When my family would tell her story, they would bring out an old photo album, newspaper clippings, and other documents that gave evidence and context to Idella’s life. They had a box of Indian artifacts that Idella had collected, either given to her as gifts (as I was told) or purchased, including moccasins, a braided rug, and woven baskets. Idella donated many pieces to the Cleveland Museum of Natural History after it was founded in 1920. My family sold some of the pieces when I was a child, but some are still in boxes in my possession or stored by other family members. I considered donating the items that I had to the natural history museum, some arrowheads and a rug, but then learned about the Hopi reclamation efforts, especially of kachina dolls, from museums around the country and world when I visited the Hopi reservation. The repatriation of such artifacts is important to the Hopi people, and so returning them to the ancestors of the people who made them is a step toward restoration of Indigenous sovereignty.

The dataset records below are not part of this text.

(* ===== verification/BatchWriter.v ===== *)
(** The batch writer of [db/writer.go]: its channels, buffers and worker
    goroutines as a state machine over the heap, the database and the error log. *)
From S2P Require Import Prelude GoRuntime Slices Types Config Mdbx Database.

Section writer.
Context `{Mdbx}.

(** * State *)

Record WriteRequest := MkReq { req_Key : array32; req_Value : slice }.

(** Where the goroutine of a worker stands. *)
Inductive worker_pc := WStart | WLoop | WDone.

(** [workerMutexes] is left out: mutex [i] is locked by worker [i] alone, around
    the steps that are atomic below. *)
Record BatchWriter := MkBW {
  bw_db : Db;
  bw_channels : list (list WriteRequest);
  bw_buffers : list (gmap array32 slice);
  bw_maxBatchSize : Z;
  bw_flushInterval : Z;
  bw_stopped : bool;                       (* stopChannel is closed *)
  bw_workers : Z;
  bw_pcs : list worker_pc;
}.

Definition set_channel (i : nat) (ch : list WriteRequest) (bw : BatchWriter) :=
  MkBW (bw_db bw) (<[i := ch]> (bw_channels bw)) (bw_buffers bw)
    (bw_maxBatchSize bw) (bw_flushInterval bw) (bw_stopped bw) (bw_workers bw) (bw_pcs bw).
Definition set_buffer (i : nat) (b : gmap array32 slice) (bw : BatchWriter) :=
  MkBW (bw_db bw) (bw_channels bw) (<[i := b]> (bw_buffers bw))
    (bw_maxBatchSize bw) (bw_flushInterval bw) (bw_stopped bw) (bw_workers bw) (bw_pcs bw).
Definition set_pc (i : nat) (pc : worker_pc) (bw : BatchWriter) :=
  MkBW (bw_db bw) (bw_channels bw) (bw_buffers bw)
    (bw_maxBatchSize bw) (bw_flushInterval bw) (bw_stopped bw) (bw_workers bw)
    (<[i := pc]> (bw_pcs bw)).
Definition set_stopped (bw : BatchWriter) :=
  MkBW (bw_db bw) (bw_channels bw) (bw_buffers bw)
    (bw_maxBatchSize bw) (bw_flushInterval bw) true (bw_workers bw) (bw_pcs bw).

(** The capacity of each worker's channel. *)
Definition channel_capacity : Z := 500000.

(** [NewBatchWriter(db, maxBatchSize, flushInterval, workers)]: [make] panics on
    a negative number of workers; each worker goroutine is about to run. *)
Definition NewBatchWriter {S} (db : Db) (maxBatchSize flushInterval workers : Z)
    : Go S BatchWriter :=
  if decide (workers < 0)%Z then go_panic PanicMakeLen
  else
    let n := Z.to_nat workers in
    mret (MkBW db (replicate n []) (replicate n ∅) maxBatchSize flushInterval
            false workers (replicate n WStart)).

(** * Client side *)

(** [int(key[0]) % bw.workers], Go's truncated remainder. *)
Definition worker_of (workers : Z) (key : array32) : Z :=
  Z.rem (Z_of_byte (array_bytes key !!! 0)) workers.

(** [bw.BufferWrite(key, value)]: the send blocks while the channel is full. *)
Definition BufferWrite (key : array32) (value : slice) : Go BatchWriter () := λ bw,
  if decide (bw_workers bw = 0)%Z then Panicked PanicDivide
  else
    let workerID := worker_of (bw_workers bw) key in
    if decide (workerID < 0)%Z then Panicked PanicIndex
    else
      match bw_channels bw !! Z.to_nat workerID with
      | None => Panicked PanicIndex
      | Some ch =>
          if decide (channel_capacity ≤ Z.of_nat (length ch))%Z then Blocked
          else Done (set_channel (Z.to_nat workerID) (ch ++ [MkReq key value]) bw) ()
      end.

(** [bw.FlushAndStop()] closes the stop channel and returns. *)
Definition FlushAndStop : Go BatchWriter () := λ bw,
  if bw_stopped bw then Panicked PanicCloseClosed else Done (set_stopped bw) ().

(** * Worker side *)

(** The state the workers act on; [ws_log] collects the errors [flush] logs. *)
Record wstate := MkWs {
  ws_heap : heap;
  ws_mdbx : mdbx_state;
  ws_bw : BatchWriter;
  ws_log : list error;
}.

Definition with_bw (f : BatchWriter → BatchWriter) (st : wstate) : wstate :=
  MkWs (ws_heap st) (ws_mdbx st) (f (ws_bw st)) (ws_log st).

(** The loop over the buffer inside the transaction. *)
Fixpoint put_all (h : heap) (c : Cursor) (pairs : list (array32 * slice)) (t : Txn)
    : Txn * res () :=
  match pairs with
  | [] => (t, Ok ())
  | (key, value) :: pairs =>
      match cursor_Put c (array_bytes key) (bytes_of h value) 0 t with
      | (t, Some e) => (t, Err (Wrap e "failed to write key: %x"))
      | (t, None) => put_all h c pairs t
      end
  end.

Definition flush_txn (h : heap) (dbi : DBI) (pairs : list (array32 * slice)) (t : Txn)
    : Txn * res () :=
  match txn_OpenCursor dbi t with
  | (t, Err e) => (t, Err (Wrap e "failed to open cursor"))
  | (t, Ok cursor) =>
      let '(t, r) := put_all h cursor pairs t in
      (cursor_Close cursor t, r)
  end.

(** [bw.flush(workerID)]. Go iterates over a map in an unspecified order, given
    by [rng]. An error is logged; the buffer is cleared in any case. *)
Definition flush (rng : gmap array32 slice → list (array32 * slice)) (workerID : nat)
    : Go wstate () := λ st,
  match bw_buffers (ws_bw st) !! workerID with
  | None => Panicked PanicIndex
  | Some buf =>
      if decide (size buf = 0) then Done st ()
      else
        let '(m, r) := env_Update (db_env (bw_db (ws_bw st)))
          (flush_txn (ws_heap st) (db_dbi (bw_db (ws_bw st))) (rng buf)) (ws_mdbx st) in
        let log := match r with
                   | Ok _ => ws_log st
                   | Err e => ws_log st ++ [Wrap e "failure to flush messages"]
                   end in
        Done (MkWs (ws_heap st) m (set_buffer workerID ∅ (ws_bw st)) log) ()
  end.

Inductive select_case := CaseRequest | CaseTick | CaseStop.

(** One iteration of the worker's loop, for the case the [select] picks; a case
    that is not ready blocks. The result tells whether the loop goes on. *)
Definition runWorker_iter (rng : gmap array32 slice → list (array32 * slice))
    (workerID : nat) (c : select_case) : Go wstate bool := λ st,
  match c with
  | CaseRequest =>
      match bw_channels (ws_bw st) !! workerID, bw_buffers (ws_bw st) !! workerID with
      | Some (req :: ch), Some buf =>
          let buf := <[req_Key req := req_Value req]> buf in
          let st := with_bw (λ bw, set_buffer workerID buf (set_channel workerID ch bw)) st in
          if decide (bw_maxBatchSize (ws_bw st) ≤ Z.of_nat (size buf))%Z
          then (flush rng workerID;; mret true) st
          else Done st true
      | Some [], Some _ => Blocked
      | _, _ => Panicked PanicIndex
      end
  | CaseTick => (flush rng workerID;; mret true) st
  | CaseStop =>
      if bw_stopped (ws_bw st) then (flush rng workerID;; mret false) st else Blocked
  end.

(** The goroutine of a worker, one step at a time: it creates its ticker, which
    panics on a non-positive interval, then loops. *)
Definition runWorker (rng : gmap array32 slice → list (array32 * slice))
    (workerID : nat) (c : select_case) : Go wstate () := λ st,
  match bw_pcs (ws_bw st) !! workerID with
  | Some WStart =>
      if decide (bw_flushInterval (ws_bw st) ≤ 0)%Z then Panicked PanicTicker
      else Done (with_bw (set_pc workerID WLoop) st) ()
  | Some WLoop =>
      match runWorker_iter rng workerID c st with
      | Done st true => Done st ()
      | Done st false => Done (with_bw (set_pc workerID WDone) st) ()
      | Panicked p => Panicked p
      | Blocked => Blocked
      end
  | Some WDone | None => Blocked
  end.

(** * Interleavings *)

(** An iteration order of Go maps. *)
Definition map_order (rng : gmap array32 slice → list (array32 * slice)) : Prop :=
  ∀ m, rng m ≡ₚ map_to_list m.

Inductive wlabel := LWrite (key : array32) (value : list byte) | LStop | LWorker | LHeap.

Inductive wstep : wstate → wlabel → wstate → Prop :=
  | step_write st key value bw' :
      BufferWrite key value (ws_bw st) = Done bw' () →
      wstep st (LWrite key (bytes_of (ws_heap st) value)) (with_bw (λ _, bw') st)
  | step_stop st bw' :
      FlushAndStop (ws_bw st) = Done bw' () →
      wstep st LStop (with_bw (λ _, bw') st)
  | step_worker st rng i c st' :
      map_order rng → runWorker rng i c st = Done st' () →
      wstep st LWorker st'
  | step_heap st h' :
      wstep st LHeap (MkWs h' (ws_mdbx st) (ws_bw st) (ws_log st)).

Inductive wsteps : wstate → list wlabel → wstate → Prop :=
  | wsteps_nil st : wsteps st [] st
  | wsteps_cons st l st1 ls st2 :
      wstep st l st1 → wsteps st1 ls st2 → wsteps st (l :: ls) st2.

(** * Well-formedness *)

(** The stop channel is open, so no worker has returned, and the tickers can be made. *)
Record unstopped (bw : BatchWriter) : Prop := {
  us_open : bw_stopped bw = false;
  us_interval : (0 < bw_flushInterval bw)%Z;
  us_pcs : Forall (λ pc, pc ≠ WDone) (bw_pcs bw);
}.

Definition routed (workers : Z) (key : array32) (i : nat) : Prop :=
  worker_of workers key = Z.of_nat i.

Record wf_bw (bw : BatchWriter) : Prop := {
  wf_workers : (0 < bw_workers bw)%Z;
  wf_channels : Z.of_nat (length (bw_channels bw)) = bw_workers bw;
  wf_buffers : Z.of_nat (length (bw_buffers bw)) = bw_workers bw;
  wf_pcs : Z.of_nat (length (bw_pcs bw)) = bw_workers bw;
  wf_routed_channel i ch req :
    bw_channels bw !! i = Some ch → req ∈ ch → routed (bw_workers bw) (req_Key req) i;
  wf_routed_buffer i buf key s :
    bw_buffers bw !! i = Some buf → buf !! key = Some s → routed (bw_workers bw) key i;
}.
End writer.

My family also had essays that Idella had written about the Hopi snake dance, the naming of a Hopi baby, and her “Plea for the Indian” that sought the right for the Hopi to continue their dances and cultural practices (Hahn, “Description,” “The Naming,” and “Plea”). My family characterized her work by claiming that “she was a teacher” on the reservation, or that “she taught at a school” there. They also said that she wrote one of the first Hopi-English dictionaries, and that it was kept in the Library of Congress or records of the Bureau of the Interior. These artifacts and stories made me curious about Idella’s life and work.
When I decided to write a biography of Idella Hahn in 2015 and started researching the field matrons and the Bureau of Indian Affairs, I found a very different view of their work in the history books. Field matrons were employed by the U.S. government to conduct the cultural assimilation of Native American women (Emmerich “Right in the Midst,” “Marguerite Laflesche Diddock”; Simonsen “‘Object Lessons,’” “Making Home Work”). They were supposed to help improve sanitary conditions and aid in medical matters, but most were not nurses. They taught Native American women how to cook, clean, sew, and act like American farm women (Bryson & Hansen). Field matrons were not formally trained, but instead brought their own understanding of their role to the job and received guidance from “circulars” and letters sent from their supervisors. The program, although ostensibly acting as a form of social work to aid Indigenous peoples, resulted in the further destruction of native culture (after their land was taken and they were moved onto reservations) and created a rift between native women and their communities. For almost 50 years, mostly white field matrons were sent to Indian reservations around the country in the hopes that by assimilating native women in the home through normative domestic practices, native children and the community would also be more easily assimilated.
Field matrons were the embodiment of the program created by the Bureau of Indian Affairs to help solve the Indian “problem,” having direct contact with the targeted population, and so their writings provide a window into the moral struggle that they must have felt when they became the instrument of forced assimilation. They joined the service with a Christian missionary spirit to help and “civilize” tribal women, but when they realized the results of their work, and saw the hardships and reality of life on the reservation for Native women, many quickly left their job (Hancock, Trennert, Wunder). This was considered “women’s work,” with field matrons primarily focused on Native women’s housekeeping, childbirth, and health care practices. Not all the work that field matrons did was bad for Indigenous people – they helped take care of sick family members, assisted in childbirth, and showed Native women ways that their handiwork could improve their homes and provide extra income for their families. Some features of this education would have been useful to women who wanted to assimilate to dominant white settler ways of life. However, the forced nature of this education on Indigenous women was unethical. How field matrons’ writings changed over time, during their tenure on the reservation, shows an evolving understanding of their purpose and the role set out by the government. The changing focus of correspondence between field matrons and their supervisors over time also shows the development of the program’s goals and ultimately its discontinuation in favor of providing general nursing assistance.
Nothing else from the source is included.